## What the exercise asks
Retype each line of the listing below, from the first through the one holding "split; [exact Hwf|].", with no other lines.

## Dataset entries
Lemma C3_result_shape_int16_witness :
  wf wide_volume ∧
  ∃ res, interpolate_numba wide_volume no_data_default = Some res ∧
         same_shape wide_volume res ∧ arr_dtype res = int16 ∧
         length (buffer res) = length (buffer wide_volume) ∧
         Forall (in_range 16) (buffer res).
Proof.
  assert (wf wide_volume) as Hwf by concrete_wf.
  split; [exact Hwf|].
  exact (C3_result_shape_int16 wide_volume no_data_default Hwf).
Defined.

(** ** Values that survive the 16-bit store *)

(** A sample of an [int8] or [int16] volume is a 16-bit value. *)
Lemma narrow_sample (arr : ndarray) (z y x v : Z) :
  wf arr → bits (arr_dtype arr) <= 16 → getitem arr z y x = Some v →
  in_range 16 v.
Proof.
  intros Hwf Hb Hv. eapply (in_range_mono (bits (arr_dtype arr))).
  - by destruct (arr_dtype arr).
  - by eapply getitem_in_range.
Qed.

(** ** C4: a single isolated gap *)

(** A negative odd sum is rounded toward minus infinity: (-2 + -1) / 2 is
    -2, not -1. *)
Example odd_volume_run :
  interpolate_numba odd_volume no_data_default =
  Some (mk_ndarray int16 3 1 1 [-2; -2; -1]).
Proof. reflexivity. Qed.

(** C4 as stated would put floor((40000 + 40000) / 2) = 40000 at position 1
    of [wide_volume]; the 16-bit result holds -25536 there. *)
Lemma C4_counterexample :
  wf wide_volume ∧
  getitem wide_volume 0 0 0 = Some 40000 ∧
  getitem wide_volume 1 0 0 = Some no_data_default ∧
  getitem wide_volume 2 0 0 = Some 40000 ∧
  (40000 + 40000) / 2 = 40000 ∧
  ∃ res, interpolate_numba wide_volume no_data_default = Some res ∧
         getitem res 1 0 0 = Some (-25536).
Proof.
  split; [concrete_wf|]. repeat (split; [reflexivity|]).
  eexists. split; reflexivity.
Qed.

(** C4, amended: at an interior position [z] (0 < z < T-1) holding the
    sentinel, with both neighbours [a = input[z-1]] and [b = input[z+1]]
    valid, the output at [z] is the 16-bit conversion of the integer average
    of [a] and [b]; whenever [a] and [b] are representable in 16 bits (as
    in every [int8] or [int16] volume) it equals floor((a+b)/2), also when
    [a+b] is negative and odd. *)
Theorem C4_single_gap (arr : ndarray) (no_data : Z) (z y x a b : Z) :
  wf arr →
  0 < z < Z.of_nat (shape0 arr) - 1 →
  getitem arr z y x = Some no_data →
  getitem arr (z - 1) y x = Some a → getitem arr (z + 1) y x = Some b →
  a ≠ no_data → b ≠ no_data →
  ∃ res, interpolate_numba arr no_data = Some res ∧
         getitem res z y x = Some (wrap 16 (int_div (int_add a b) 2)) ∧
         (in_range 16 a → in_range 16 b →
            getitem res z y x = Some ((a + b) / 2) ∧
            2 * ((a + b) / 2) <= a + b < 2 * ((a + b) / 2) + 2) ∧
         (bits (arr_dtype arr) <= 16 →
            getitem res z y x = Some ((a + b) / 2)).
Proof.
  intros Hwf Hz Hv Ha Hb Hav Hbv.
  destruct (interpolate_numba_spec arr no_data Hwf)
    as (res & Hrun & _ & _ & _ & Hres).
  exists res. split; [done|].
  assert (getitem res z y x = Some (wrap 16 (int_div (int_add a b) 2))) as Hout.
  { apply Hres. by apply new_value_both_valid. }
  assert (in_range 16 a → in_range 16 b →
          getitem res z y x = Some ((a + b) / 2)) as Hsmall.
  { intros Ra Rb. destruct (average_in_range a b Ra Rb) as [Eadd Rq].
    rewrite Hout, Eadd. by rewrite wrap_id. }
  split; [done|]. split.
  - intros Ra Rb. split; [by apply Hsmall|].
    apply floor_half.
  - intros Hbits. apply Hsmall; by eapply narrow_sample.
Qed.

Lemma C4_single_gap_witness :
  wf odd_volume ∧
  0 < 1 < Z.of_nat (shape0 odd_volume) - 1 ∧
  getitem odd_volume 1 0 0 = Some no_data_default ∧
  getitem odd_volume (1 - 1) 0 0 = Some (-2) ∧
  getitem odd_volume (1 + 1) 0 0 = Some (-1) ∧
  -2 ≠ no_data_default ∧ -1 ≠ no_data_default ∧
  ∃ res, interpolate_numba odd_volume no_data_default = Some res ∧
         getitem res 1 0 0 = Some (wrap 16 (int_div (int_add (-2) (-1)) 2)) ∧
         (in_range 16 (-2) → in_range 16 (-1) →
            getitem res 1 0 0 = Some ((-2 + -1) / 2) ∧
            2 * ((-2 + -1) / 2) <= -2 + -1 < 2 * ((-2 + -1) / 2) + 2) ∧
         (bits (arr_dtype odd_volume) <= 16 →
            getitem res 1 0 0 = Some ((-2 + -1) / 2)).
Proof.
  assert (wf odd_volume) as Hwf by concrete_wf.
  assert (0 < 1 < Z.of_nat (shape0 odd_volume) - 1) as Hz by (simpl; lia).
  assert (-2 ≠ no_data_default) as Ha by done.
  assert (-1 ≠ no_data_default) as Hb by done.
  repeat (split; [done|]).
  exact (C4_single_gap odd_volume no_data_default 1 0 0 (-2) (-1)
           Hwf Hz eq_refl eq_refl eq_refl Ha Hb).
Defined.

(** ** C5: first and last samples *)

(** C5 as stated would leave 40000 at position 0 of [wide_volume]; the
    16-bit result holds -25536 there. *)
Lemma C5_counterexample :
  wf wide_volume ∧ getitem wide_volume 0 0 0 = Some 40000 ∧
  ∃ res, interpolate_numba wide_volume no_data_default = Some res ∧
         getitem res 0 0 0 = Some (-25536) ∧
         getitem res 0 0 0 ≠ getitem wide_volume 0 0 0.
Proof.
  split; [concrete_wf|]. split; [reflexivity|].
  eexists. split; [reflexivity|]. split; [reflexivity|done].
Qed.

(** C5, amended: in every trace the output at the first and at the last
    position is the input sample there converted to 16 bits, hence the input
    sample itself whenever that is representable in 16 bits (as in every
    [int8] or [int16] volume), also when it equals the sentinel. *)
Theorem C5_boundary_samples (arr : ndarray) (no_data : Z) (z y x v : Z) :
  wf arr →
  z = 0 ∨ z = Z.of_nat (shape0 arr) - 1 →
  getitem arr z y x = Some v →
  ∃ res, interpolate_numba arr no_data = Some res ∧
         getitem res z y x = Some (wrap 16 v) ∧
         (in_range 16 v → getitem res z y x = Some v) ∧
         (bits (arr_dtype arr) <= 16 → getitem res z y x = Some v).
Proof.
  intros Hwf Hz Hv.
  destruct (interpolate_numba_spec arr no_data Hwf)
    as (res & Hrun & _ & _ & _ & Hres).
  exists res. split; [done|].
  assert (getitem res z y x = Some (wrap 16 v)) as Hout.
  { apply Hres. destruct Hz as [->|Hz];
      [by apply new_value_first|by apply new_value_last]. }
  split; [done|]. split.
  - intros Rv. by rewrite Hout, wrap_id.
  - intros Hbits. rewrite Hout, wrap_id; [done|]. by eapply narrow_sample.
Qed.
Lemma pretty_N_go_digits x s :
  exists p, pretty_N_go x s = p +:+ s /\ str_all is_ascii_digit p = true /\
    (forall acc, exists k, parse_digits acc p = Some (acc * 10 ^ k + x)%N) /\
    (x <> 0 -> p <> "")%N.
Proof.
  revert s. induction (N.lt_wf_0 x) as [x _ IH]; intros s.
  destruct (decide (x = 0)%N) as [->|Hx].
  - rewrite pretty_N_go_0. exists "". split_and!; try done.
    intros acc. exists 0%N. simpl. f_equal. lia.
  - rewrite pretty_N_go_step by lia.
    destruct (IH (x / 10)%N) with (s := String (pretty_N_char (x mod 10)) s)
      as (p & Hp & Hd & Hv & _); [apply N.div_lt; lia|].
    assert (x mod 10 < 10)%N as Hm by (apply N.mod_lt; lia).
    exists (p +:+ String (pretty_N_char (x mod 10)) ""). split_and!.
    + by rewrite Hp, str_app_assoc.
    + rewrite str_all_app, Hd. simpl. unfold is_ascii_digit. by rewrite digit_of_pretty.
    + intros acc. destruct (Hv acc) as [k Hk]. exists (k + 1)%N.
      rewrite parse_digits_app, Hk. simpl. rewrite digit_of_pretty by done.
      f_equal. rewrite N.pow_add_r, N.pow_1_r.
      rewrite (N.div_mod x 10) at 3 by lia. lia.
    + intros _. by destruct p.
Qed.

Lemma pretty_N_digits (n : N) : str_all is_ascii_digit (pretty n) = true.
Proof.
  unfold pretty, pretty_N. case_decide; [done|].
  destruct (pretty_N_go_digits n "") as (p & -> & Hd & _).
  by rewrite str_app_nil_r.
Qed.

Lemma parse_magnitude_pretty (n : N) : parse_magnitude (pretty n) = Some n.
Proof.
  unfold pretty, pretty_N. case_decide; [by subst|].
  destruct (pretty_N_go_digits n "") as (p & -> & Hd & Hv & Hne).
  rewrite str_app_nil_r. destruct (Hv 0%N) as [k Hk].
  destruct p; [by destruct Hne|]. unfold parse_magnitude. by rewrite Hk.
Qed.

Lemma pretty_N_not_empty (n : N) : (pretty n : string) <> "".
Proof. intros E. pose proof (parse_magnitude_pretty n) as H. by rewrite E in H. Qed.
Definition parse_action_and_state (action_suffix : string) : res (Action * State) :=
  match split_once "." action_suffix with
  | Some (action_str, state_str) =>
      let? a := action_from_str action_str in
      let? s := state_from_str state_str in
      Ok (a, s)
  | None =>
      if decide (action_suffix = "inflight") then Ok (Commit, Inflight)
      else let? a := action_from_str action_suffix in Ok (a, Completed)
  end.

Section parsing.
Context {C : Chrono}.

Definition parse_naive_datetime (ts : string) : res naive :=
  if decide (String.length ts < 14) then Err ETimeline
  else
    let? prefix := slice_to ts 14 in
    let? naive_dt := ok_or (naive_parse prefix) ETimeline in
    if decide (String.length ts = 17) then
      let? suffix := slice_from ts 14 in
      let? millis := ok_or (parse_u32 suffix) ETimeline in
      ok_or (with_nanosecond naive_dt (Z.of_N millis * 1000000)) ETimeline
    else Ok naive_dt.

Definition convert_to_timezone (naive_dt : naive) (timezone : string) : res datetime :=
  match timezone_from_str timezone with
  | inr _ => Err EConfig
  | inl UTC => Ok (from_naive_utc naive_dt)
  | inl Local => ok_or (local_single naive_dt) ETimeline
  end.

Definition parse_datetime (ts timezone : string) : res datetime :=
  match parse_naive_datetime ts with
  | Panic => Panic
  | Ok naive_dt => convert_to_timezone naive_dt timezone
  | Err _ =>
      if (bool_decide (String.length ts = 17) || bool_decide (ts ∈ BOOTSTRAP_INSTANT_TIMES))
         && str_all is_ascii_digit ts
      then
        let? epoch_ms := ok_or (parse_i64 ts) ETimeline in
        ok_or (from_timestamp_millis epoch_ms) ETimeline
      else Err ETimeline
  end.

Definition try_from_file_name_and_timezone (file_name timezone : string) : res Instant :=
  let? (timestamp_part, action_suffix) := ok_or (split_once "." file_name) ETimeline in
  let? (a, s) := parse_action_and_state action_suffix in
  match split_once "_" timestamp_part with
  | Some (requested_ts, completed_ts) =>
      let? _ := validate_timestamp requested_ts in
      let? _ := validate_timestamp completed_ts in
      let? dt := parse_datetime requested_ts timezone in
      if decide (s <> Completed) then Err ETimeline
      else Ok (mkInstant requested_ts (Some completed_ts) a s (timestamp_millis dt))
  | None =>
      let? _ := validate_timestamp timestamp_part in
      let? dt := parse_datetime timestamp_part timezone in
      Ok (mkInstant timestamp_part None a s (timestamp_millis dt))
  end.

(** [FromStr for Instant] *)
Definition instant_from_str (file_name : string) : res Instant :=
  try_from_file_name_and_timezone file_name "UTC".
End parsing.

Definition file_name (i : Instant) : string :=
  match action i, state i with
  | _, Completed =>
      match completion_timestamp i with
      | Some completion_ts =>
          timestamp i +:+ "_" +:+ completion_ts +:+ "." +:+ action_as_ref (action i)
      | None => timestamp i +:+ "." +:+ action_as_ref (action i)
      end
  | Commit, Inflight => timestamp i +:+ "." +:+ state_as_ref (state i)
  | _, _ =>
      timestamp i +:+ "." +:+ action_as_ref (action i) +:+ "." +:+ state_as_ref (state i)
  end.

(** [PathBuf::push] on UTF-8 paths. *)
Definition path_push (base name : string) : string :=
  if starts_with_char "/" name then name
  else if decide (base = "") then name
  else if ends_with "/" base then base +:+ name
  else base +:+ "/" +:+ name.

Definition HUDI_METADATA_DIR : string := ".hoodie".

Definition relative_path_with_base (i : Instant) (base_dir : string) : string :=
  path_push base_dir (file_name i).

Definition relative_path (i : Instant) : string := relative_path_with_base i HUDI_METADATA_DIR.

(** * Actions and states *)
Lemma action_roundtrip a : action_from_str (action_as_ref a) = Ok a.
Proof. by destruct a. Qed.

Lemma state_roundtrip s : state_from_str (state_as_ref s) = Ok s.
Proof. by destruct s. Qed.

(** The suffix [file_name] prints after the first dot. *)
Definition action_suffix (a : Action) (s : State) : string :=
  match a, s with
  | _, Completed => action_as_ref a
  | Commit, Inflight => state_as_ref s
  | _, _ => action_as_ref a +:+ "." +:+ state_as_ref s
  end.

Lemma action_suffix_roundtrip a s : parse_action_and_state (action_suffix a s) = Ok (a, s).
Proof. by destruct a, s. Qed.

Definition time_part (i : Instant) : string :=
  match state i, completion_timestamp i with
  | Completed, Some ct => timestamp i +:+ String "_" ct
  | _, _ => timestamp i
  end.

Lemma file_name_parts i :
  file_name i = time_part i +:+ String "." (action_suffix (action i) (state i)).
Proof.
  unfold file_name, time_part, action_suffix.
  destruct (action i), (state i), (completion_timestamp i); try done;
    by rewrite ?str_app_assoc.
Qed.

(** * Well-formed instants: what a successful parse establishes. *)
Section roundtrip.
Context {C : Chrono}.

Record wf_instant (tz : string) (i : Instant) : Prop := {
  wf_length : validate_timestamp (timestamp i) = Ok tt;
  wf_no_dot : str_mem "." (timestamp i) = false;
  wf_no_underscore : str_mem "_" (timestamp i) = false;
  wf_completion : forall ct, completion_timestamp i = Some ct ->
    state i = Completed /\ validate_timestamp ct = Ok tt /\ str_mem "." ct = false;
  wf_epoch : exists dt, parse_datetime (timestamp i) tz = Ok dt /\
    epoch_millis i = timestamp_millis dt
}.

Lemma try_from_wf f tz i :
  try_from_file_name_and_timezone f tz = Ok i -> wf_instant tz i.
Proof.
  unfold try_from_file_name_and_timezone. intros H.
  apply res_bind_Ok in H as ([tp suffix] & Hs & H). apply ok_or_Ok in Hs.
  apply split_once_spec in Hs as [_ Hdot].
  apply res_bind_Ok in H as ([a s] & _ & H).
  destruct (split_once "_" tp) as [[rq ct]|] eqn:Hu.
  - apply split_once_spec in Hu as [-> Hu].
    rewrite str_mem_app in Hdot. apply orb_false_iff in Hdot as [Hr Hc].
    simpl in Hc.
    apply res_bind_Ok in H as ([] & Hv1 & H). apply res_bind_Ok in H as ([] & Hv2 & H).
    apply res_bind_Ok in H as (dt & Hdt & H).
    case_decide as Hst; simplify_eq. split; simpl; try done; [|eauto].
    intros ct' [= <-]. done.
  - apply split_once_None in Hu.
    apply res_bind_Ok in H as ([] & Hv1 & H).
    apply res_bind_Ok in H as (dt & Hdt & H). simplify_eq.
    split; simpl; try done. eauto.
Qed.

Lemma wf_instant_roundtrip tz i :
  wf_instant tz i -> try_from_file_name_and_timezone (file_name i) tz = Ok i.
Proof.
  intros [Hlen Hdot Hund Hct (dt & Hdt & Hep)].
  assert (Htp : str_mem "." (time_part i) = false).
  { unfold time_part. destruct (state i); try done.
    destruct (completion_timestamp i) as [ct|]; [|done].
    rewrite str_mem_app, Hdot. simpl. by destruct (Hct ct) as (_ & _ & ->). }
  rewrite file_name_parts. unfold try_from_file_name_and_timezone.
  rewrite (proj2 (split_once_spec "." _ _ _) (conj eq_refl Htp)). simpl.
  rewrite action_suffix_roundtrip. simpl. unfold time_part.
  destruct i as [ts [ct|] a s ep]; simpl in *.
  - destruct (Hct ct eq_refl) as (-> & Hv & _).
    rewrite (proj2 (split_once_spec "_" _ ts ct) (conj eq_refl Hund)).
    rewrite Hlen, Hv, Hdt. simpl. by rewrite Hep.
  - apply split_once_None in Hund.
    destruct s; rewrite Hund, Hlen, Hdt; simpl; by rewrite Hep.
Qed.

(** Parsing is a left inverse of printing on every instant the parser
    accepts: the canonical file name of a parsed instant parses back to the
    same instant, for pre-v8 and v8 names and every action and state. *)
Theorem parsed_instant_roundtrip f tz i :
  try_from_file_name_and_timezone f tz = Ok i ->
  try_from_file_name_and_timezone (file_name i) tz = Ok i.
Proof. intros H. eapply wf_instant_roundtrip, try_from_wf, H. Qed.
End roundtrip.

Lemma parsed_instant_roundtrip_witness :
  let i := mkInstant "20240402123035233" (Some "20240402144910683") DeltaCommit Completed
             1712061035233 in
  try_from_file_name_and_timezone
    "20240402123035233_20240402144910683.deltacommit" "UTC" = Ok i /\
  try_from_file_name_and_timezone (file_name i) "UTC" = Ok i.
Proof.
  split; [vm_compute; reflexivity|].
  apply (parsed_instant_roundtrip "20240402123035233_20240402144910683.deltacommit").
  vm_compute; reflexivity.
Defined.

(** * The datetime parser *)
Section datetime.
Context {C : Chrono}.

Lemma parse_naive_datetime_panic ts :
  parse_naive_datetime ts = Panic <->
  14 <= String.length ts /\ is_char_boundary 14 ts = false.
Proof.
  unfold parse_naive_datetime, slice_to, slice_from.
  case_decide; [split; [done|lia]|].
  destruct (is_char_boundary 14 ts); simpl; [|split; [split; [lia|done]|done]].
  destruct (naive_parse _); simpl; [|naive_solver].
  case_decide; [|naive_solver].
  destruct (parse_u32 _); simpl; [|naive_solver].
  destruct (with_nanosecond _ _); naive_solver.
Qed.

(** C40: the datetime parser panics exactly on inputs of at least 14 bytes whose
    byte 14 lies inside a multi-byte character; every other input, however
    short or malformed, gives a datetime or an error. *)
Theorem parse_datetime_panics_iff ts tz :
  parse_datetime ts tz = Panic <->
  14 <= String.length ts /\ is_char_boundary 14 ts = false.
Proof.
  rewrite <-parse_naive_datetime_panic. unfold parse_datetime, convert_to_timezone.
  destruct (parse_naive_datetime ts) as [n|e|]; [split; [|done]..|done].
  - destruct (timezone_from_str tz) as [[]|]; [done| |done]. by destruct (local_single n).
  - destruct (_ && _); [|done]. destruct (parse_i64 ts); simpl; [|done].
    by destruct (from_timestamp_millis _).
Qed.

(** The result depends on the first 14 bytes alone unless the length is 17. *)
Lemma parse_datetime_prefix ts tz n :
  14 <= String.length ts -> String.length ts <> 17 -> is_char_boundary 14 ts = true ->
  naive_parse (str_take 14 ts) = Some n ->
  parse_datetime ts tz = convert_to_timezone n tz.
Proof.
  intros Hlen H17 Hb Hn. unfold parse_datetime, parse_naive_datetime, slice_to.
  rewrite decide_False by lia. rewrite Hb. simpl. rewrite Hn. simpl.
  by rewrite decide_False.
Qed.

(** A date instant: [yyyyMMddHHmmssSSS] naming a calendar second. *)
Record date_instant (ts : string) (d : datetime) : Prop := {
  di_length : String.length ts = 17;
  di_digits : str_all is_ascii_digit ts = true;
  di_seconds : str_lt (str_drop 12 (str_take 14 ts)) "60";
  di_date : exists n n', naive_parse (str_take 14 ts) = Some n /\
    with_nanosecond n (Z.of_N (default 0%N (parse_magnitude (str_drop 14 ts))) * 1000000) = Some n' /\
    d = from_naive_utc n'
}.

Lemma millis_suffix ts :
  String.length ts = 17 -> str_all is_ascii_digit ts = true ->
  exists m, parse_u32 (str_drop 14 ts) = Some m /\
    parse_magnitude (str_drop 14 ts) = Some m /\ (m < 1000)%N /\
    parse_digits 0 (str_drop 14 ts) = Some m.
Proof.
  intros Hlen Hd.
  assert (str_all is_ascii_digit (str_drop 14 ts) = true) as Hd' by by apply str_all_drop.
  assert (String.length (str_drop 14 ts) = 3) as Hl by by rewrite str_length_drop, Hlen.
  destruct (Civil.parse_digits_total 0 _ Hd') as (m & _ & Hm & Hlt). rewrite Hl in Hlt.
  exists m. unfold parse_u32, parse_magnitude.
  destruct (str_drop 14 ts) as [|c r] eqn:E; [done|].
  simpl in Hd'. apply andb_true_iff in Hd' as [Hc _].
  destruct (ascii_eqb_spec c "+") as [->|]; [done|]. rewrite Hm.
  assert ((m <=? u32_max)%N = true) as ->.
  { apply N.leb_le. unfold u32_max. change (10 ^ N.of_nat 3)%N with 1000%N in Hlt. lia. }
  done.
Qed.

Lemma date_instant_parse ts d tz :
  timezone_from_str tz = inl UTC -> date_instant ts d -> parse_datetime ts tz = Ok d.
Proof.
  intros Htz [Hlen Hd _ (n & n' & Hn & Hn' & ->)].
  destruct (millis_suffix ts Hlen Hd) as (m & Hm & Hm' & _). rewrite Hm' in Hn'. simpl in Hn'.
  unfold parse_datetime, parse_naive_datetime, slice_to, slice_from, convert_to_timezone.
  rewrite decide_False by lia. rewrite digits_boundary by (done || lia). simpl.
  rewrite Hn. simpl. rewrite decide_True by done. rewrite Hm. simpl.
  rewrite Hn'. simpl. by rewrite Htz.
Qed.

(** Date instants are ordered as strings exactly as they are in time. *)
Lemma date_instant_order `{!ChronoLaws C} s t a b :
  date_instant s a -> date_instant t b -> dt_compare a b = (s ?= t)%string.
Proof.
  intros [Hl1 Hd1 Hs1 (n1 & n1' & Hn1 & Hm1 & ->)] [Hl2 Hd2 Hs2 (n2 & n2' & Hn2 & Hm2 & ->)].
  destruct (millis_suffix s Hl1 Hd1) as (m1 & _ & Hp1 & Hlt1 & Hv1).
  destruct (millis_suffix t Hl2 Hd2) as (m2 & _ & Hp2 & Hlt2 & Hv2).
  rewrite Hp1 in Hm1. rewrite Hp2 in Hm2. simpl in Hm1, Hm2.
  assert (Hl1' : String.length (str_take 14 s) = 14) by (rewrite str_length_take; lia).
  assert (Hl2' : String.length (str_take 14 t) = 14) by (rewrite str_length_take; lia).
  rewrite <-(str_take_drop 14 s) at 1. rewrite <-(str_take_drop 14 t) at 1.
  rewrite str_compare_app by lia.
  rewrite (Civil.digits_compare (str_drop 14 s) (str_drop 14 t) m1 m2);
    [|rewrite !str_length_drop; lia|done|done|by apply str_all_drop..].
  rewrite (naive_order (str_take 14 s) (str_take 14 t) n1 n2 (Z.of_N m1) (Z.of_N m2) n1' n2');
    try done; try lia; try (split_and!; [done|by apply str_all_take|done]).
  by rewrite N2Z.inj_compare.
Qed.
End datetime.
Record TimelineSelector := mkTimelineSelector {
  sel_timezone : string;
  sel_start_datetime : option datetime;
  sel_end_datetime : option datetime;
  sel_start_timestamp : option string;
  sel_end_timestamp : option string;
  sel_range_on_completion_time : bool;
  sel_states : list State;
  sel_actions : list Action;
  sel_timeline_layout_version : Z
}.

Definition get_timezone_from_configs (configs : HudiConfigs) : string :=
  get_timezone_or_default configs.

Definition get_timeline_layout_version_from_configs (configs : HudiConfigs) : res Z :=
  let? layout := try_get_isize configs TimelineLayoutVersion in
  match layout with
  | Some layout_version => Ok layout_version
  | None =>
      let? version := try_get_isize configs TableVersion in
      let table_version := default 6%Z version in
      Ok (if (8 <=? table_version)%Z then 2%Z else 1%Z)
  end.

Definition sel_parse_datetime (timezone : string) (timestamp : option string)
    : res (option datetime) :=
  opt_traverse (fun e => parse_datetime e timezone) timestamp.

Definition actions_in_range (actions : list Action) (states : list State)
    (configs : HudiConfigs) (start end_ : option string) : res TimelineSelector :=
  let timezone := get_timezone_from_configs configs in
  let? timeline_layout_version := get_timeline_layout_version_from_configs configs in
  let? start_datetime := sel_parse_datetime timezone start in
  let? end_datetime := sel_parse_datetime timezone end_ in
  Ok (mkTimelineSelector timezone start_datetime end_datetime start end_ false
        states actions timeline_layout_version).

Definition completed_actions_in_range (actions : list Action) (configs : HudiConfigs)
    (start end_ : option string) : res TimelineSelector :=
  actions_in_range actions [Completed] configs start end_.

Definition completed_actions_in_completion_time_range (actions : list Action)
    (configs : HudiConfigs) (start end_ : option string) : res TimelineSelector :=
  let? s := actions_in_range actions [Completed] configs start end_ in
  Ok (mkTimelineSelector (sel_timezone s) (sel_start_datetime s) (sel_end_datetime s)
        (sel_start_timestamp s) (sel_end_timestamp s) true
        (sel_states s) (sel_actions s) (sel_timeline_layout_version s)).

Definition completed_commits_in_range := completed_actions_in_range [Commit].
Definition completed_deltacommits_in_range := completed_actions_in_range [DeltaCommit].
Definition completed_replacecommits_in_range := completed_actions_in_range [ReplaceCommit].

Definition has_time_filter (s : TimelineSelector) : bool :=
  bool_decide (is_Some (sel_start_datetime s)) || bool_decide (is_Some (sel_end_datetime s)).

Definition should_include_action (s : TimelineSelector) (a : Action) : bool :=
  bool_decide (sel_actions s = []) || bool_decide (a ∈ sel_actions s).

## Answer to this exercise
Lemma C3_result_shape_int16_witness :
  wf wide_volume ∧
  ∃ res, interpolate_numba wide_volume no_data_default = Some res ∧
         same_shape wide_volume res ∧ arr_dtype res = int16 ∧
         length (buffer res) = length (buffer wide_volume) ∧
         Forall (in_range 16) (buffer res).
Proof.
  assert (wf wide_volume) as Hwf by concrete_wf.
  split; [exact Hwf|].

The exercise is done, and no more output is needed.